If the outcome being predicted is numeric, the ensemble predicts the average model prediction of each case. If the outcome is categorical, the ensemble calculates the average probability of each class for each case, and predicts the greatest probability. Metrics are computed based on each model's training data. Optionally a filter specifying evaluation data (usually a testing sample independent of the training sample) may also be provided.

Machine Learning - Save Variable(s) - Predicted Values and Machine Learning - Save Variable(s) - Probabilities may be used to add predictions to a data set.

Example


Comparion table for 3 models.

Prediction-accuracy table for the ensemble.

Options

Existing or new models Whether the underlying models already exist or should be created.

Input models At least 2 existing models.

Outcome The variable to be predicted by the predictors.

Predictors The variable(s) to predict the outcome.

Missing data See Missing Data Options.

Variable names Displays Variable Names in the output instead of labels.

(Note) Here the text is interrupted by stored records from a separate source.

(** X22 ([housedcc_fleet_status]): with a buffer of [size > 0] bytes the
    value returned is the length of the text written and leaves room for its
    terminator. With no vehicle in use nothing is written and 0 is
    returned. With vehicles in use the status has one text, of [n > 0]
    characters: a buffer of more than [n] bytes gets this text and [n] is
    returned, and a buffer of [n] bytes or fewer, in which the text does not
    fit with its terminator, gets the empty text and 0 is returned. *)
Theorem housedcc_fleet_status_bounds (shl : Z -> Z) (size : Z) (f : Fleet) :
  0 < size ->
  match housedcc_fleet_status shl size f with
  | (n, Some text) => n = Z.of_nat (String.length text) /\ n < size
  | (n, None) => n = 0
  end
  /\ (live_vehicles f = [] -> housedcc_fleet_status shl size f = (0, None))
  /\ (live_vehicles f <> [] ->
      exists text : string,
        text <> ""
        /\ forall size' : Z,
             0 < size' ->
             housedcc_fleet_status shl size' f
             = if Z.of_nat (String.length text) <? size'
               then (Z.of_nat (String.length text), Some text)
               else (0, Some ""))
  /\ forall (size' n : Z) (text : string),
       housedcc_fleet_status shl size' f = (n, Some text) -> 0 < n ->
       (n < size -> housedcc_fleet_status shl size f = (n, Some text))
       /\ (size <= n -> housedcc_fleet_status shl size f = (0, Some "")).
Proof.
  intros Hsize.
  assert (Hrun : forall listed buffer,
             status_vehicles shl size (Models f) (Vehicles f)
               ("," +:+ json_key "vehicles" +:+ "[") 0 (Some "")
             = (listed, buffer) ->
             listed = Z.of_nat (length (live_vehicles f))
             /\ (live_vehicles f = [] -> buffer = Some "")).
  { intros listed buffer Hrun.
    pose proof (status_vehicles_listed shl size (Models f) (Vehicles f)
                  ("," +:+ json_key "vehicles" +:+ "[") 0 (Some "")) as Hlisted.
    pose proof (status_vehicles_live shl size (Models f) (Vehicles f)
                  ("," +:+ json_key "vehicles" +:+ "[") 0 (Some "")) as Hlive.
    rewrite Hrun in Hlisted, Hlive. cbn [fst] in Hlisted.
    split; [exact Hlisted|].
    unfold live_vehicles. intros Hnil. rewrite Hnil in Hlive.
    cbn in Hlive. injection Hlive as _ ->. reflexivity. }
  split; [|split; [|split]].
  - unfold housedcc_fleet_status.
    destruct (VehiclesCount f <=? 0); [reflexivity|].
    destruct (status_vehicles shl size (Models f) (Vehicles f)
                ("," +:+ json_key "vehicles" +:+ "[") 0 (Some ""))
      as [listed buffer] eqn:E.
    destruct (Hrun listed buffer eq_refl) as [Hlisted Hnone].
    destruct (0 <? listed) eqn:Hpos.
    + destruct (print size "]" buffer) as [text|] eqn:Hprint.
      * split; [reflexivity|]. exact (print_fits _ _ _ _ Hprint).
      * split; [reflexivity|exact Hsize].
    + apply Z.ltb_ge in Hpos.
      destruct (live_vehicles f) as [|v rest];
        [|cbn [length] in Hlisted; lia].
      rewrite (Hnone eq_refl). reflexivity.
  - intros Hnil. unfold housedcc_fleet_status.
    destruct (VehiclesCount f <=? 0); [reflexivity|].
    destruct (status_vehicles shl size (Models f) (Vehicles f)
                ("," +:+ json_key "vehicles" +:+ "[") 0 (Some ""))
      as [listed buffer] eqn:E.
    destruct (Hrun listed buffer eq_refl) as [Hlisted Hnone].
    rewrite Hnil in Hlisted. cbn [length] in Hlisted. subst listed.
    rewrite (Hnone Hnil). reflexivity.
  - intros Hlive.
    destruct (housedcc_fleet_status_text shl f Hlive) as (text & Hne & Htext).
    exists text. split; [exact Hne|]. intros size' Hsize'.
    assert (Hn : 0 < Z.of_nat (String.length text))
      by (destruct text; [contradiction | cbn [String.length]; lia]).
    apply (housedcc_fleet_status_refit shl size'
             (Z.of_nat (String.length text) + 1) f _ text);
      [apply Htext; lia | exact Hn].
  - intros size' n text H Hn.
    rewrite (housedcc_fleet_status_refit shl size size' f n text H Hn).
    split; intros Hcmp.
    + destruct (Z.ltb_spec n size); [reflexivity | lia].
    + destruct (Z.ltb_spec n size); [lia | reflexivity].
Qed.
(** Every string is its fields joined by the separator, and no field has
    the separator. *)
Lemma strings_Join_Split sep s :
  strings_Join (strings_Split s sep) sep = s /\ Forall (noByte sep) (strings_Split s sep).
Proof.
  induction s as [|c s [IHj IHf]]; [split; [reflexivity | repeat constructor]|].
  rewrite strings_Split_cons. pose proof (strings_Split_nonempty sep s) as Hs.
  destruct (Ascii.eqb_spec c sep) as [->|Hne].
  - split; [|constructor; [exact I | exact IHf]].
    destruct (strings_Split s sep) as [|f fs] eqn:E; [contradiction|].
    change (strings_Join ("" :: f :: fs) sep)
      with ("" +:+ String sep (strings_Join (f :: fs) sep)).
    rewrite IHj. reflexivity.
  - destruct (strings_Split s sep) as [|f fs] eqn:E; [contradiction|].
    apply Forall_cons in IHf as [Hf Hfs].
    split; [|constructor; [split; assumption | exact Hfs]].
    rewrite <- IHj. destruct fs; reflexivity.
Qed.

(** ** The loop over the roles *)

Section Roles.
Variable env : Env.

Lemma syncRole_comment role w :
  strings_HasPrefix role "#" = true -> syncRole env role w = (Returned, w).
Proof. intros H. unfold syncRole. rewrite H. reflexivity. Qed.

Lemma syncRole_account role w acct :
  strings_HasPrefix role "#" = false ->
  strings_Split role ":" !! 4%nat = Some acct ->
  syncRole env role w = (Returned, reported role (Sync env (roleClient role) acct w)).
Proof.
  intros Hc Hacct. unfold syncRole, reported, roleClient. rewrite Hc, Hacct.
  destruct (Sync env _ acct w) as [[err|] w']; reflexivity.
Qed.

Lemma syncRole_panic role w :
  strings_HasPrefix role "#" = false ->
  strings_Split role ":" !! 4%nat = None ->
  syncRole env role w
    = (Panicked ("runtime error: index out of range [4] with length "
                 +:+ pretty (length (strings_Split role ":"))), w).
Proof. intros Hc Hacct. unfold syncRole. rewrite Hc, Hacct. reflexivity. Qed.

Lemma roleLoop_app l1 l2 w :
  roleLoop env (l1 ++ l2) w =
    match roleLoop env l1 w with
    | (Panicked msg, w') => (Panicked msg, w')
    | (Returned, w') => roleLoop env l2 w'
    end.
Proof.
  revert w. induction l1 as [|role l1 IH]; intros w; cbn; [reflexivity|].
  destruct (syncRole env role w) as [[|msg] w']; [apply IH | reflexivity].
Qed.
(** [entropy n] is the state of the [n]-th generator that this call creates
    without a seed. *)
Definition _get_sampler (config : config.SamplerConfig) (entropy : nat -> random.rng)
  : result base.Sampler :=
  let mode := config.sampling_mode config in
  if String.eqb mode "random" then
    Ok (RandomSampler.as_Sampler (RandomSampler.__init__ config (entropy 0)))
  else if String.eqb mode "stratified" then
    s ← StratifiedSampler.__init__ config (entropy 0);
    Ok (StratifiedSampler.as_Sampler s)
  else if String.eqb mode "time_aware" then
    Ok (TimeSampler.as_Sampler (TimeSampler.__init__ config (entropy 0)))
  else if String.eqb mode "outlier_aware" then
    Ok (OutlierSampler.as_Sampler (OutlierSampler.__init__ config (entropy 0)))
  else if String.eqb mode "composite" then
    let samplers :=
      [OutlierSampler.as_Sampler (OutlierSampler.__init__ config (entropy 0));
       TimeSampler.as_Sampler (TimeSampler.__init__ config (entropy 1));
       RandomSampler.as_Sampler (RandomSampler.__init__ config (entropy 2))] in
    Ok (CompositeSampler.as_Sampler (CompositeSampler.__init__ config samplers))
  else Raise (ValueError ("Unsupported sampling mode: " +:+ mode)).
(** [Greater] on the instance of [Cmp] runs two bodies, [__lt__] and then
    [__eq__]: the sink has counted both. *)
Example Greater_runs_both_overrides :
  let '(r, w) := Greater sample_Execute (Some 3%positive) (Some 1%positive) w0 in
  r = Ok false /\ context w = 2%nat.
Proof. vm_compute. split; reflexivity. Qed.

(** On numbers the six comparisons are those of the integers. *)
Example comparisons_1_2 :
  fst (Less sample_Execute (Some 4%positive) (Some 5%positive) w0) = Ok true /\
  fst (Equal sample_Execute (Some 4%positive) (Some 5%positive) w0) = Ok false /\
  fst (NotEqual sample_Execute (Some 4%positive) (Some 5%positive) w0) = Ok true /\
  fst (Greater sample_Execute (Some 4%positive) (Some 5%positive) w0) = Ok false /\
  fst (LessOrEqual sample_Execute (Some 4%positive) (Some 5%positive) w0) = Ok true /\
  fst (GreaterOrEqual sample_Execute (Some 4%positive) (Some 5%positive) w0) = Ok false.
Proof. vm_compute. repeat split; reflexivity. Qed.

(** A successful call does change the fields: [f] stores its number. *)
Example Call_f_changes_fields :
  let '(r, w) := Call sample_Execute 2%positive "f" [Some 1%positive] w0 in
  r = Ok None /\ Fields_at w0 2%positive = Some ∅ /\
  Fields_at w 2%positive = Some (<["x" := Some 6%positive]> ∅).
Proof. vm_compute. repeat split; reflexivity. Qed.

(** ** More on the runtime *)

Section More.

Context {Executable Context : Type}.
Variable Execute : Executable -> Closure -> M Executable Context ObjectHolder.

Implicit Types (w : World Executable Context) (lhs rhs obj : ObjectHolder).
Implicit Types (cls : Class Executable) (self : ClassInstance Executable).

(** *** Comparing built-in values *)

Lemma string_compare_refl s : String.compare s s = Eq.
Proof.
  pose proof (String.compare_antisym s s) as H.
  destruct (String.compare s s); [reflexivity|discriminate|discriminate].
Qed.

Lemma string_trichotomy s1 s2 :
  (String.ltb s1 s2, String.eqb s1 s2, String.ltb s2 s1) = (true, false, false) \/
  (String.ltb s1 s2, String.eqb s1 s2, String.ltb s2 s1) = (false, true, false) \/
  (String.ltb s1 s2, String.eqb s1 s2, String.ltb s2 s1) = (false, false, true).
Proof.
  unfold String.ltb. rewrite (String.compare_antisym s2 s1).
  destruct (String.compare s1 s2) eqn:E; simpl.
  - apply String.compare_eq_iff in E as ->. rewrite String.eqb_refl. auto.
  - assert (String.eqb s1 s2 = false) as ->; [|auto].
    apply String.eqb_neq. intros ->. rewrite string_compare_refl in E.
    discriminate.
  - assert (String.eqb s1 s2 = false) as ->; [|auto].
    apply String.eqb_neq. intros ->. rewrite string_compare_refl in E.
    discriminate.
Qed.
Definition tear (fuel : nat) (t : teardown) (c : AdeptConnection)
    : option AdeptConnection :=
  match t with
  | Disconnect => disconnect fuel c
  | ReaderClose => reader_close_then (disconnect fuel) c
  | WriterClose => writer_close_then (disconnect fuel) c
  end.

Fixpoint tear_all (fuel : nat) (ts : list teardown) (c : AdeptConnection)
    : option AdeptConnection :=
  match ts with
  | [] => Some c
  | t :: ts' =>
      match tear fuel t c with
      | Some c' => tear_all fuel ts' c'
      | None => None
      end
  end.

(** A method of the UDP transport, or of the writer, called by the
    connection. *)
Definition on_udp (f : Udp.UdpServerConnection -> outcome Udp.UdpServerConnection)
    (u : Udp.UdpServerConnection) (c : AdeptConnection)
    : outcome AdeptConnection :=
  match f u with
  | Return u' => Return (set_udp (Some u') c)
  | Raise e u' => Raise e (set_udp (Some u') c)
  end.

Definition on_writer (f : Writer.AdeptWriter -> outcome Writer.AdeptWriter)
    (c : AdeptConnection) : outcome AdeptConnection :=
  match writer c with
  | None => Raise AttributeError c
  | Some w =>
      match f w with
      | Return w' => Return (set_writer (Some w') c)
      | Raise e w' => Raise e (set_writer (Some w') c)
      end
  end.

(** [AdeptConnection.start] at time [now]; [r] is what the [start] of the
    UDP transport meets, if there is a transport.  An exception of that
    [start] leaves the connection with its new reader and writer and
    nothing else done. *)
Definition start (r : Udp.start_result) (now : T) (c : AdeptConnection)
    : outcome AdeptConnection :=
  let c :=
    {| reader := Some Reader.init; writer := Some Writer.init;
       coordinator := true; closed := closed c;
       udp_transport := udp_transport c; state := state c;
       started := started c; next_udp_report := next_udp_report c;
       notified := notified c |} in
  (match udp_transport c with
   | Some u => on_udp (Udp.start r) u c
   | None => Return c
   end) >>= fun c =>
  let c :=
    {| reader := reader c; writer := writer c;
       coordinator := coordinator c; closed := closed c;
       udp_transport := udp_transport c; state := "connected";
       started := true; next_udp_report := next_udp_report c;
       notified := notified c |} in
  match Writer.send_ready CLIENT_VERSION Writer.init with
  | Raise e w => Raise e (set_writer (Some w) c)
  | Return w =>
      Return (notify server_connected (set_next (later now)
                (set_writer (Some w) c)))
  end.

(** The methods [start] binds to [send_mlat] and [send_sync]: those of
    the UDP transport if there is one, else those of the writer.  Before
    [start] the attributes do not exist. *)
Definition send_mlat (m : message) (r : Udp.send_result)
    (c : AdeptConnection) : outcome AdeptConnection :=
  if started c then
    match udp_transport c with
    | Some u => on_udp (Udp.send_mlat m r) u c
    | None => on_writer (Writer.send_mlat m) c
    end
  else Raise AttributeError c.

Definition send_sync (em om : message) (r : Udp.send_result)
    (c : AdeptConnection) : outcome AdeptConnection :=
  if started c then
    match udp_transport c with
    | Some u => on_udp (Udp.send_sync em om r) u c
    | None => on_writer (Writer.send_sync em om) c
    end
  else Raise AttributeError c.

(** [AdeptConnection.heartbeat(now)]; [r] is the fate of the datagram the
    flush may send. *)
Definition heartbeat (now : T) (r : Udp.send_result) (c : AdeptConnection)
    : outcome AdeptConnection :=
  match udp_transport c with
  | None => Return c
  | Some u =>
      on_udp (Udp.flush r) u c >>= fun c =>
      match next_udp_report c with
      | None => Raise AttributeError c
      | Some t =>
          if after now t then
            let c := set_next (later now) c in
            match udp_transport c with
            | None => Return c
            | Some u => on_writer (Writer.send_udp_report (Udp.count u)) c
            end
          else Return c
      end
  end.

Random seed Initializes the random number generator for imputation and algorithms with randomness.

For model-specific options see Classification And Regression Trees (CART), Linear Discriminant Analysis, Random Forest, Support Vector Machine, Deep Learning, Gradient Boosting or Regression.

Ensemble Whether to create an ensemble model by combining the predictions of the underlying models.

Optimal ensemble Whether to find the ensemble with the best evaluation accuracy or R-squared (or training accuracy or R-squared if no evaluation filter is supplied).

Output

Comparison A table comparing metrics for the models (and the ensemble(s), if selected).
Ensemble A Prediction-Accuracy Table for the ensemble (Optimal ensemble if selected) using the training data.

Filter If using Existing models this is an optional subset of the data used to compute evaluation statistics. If using New models this is an optional subset used for training the models and a separate Evaluation filter may be specified.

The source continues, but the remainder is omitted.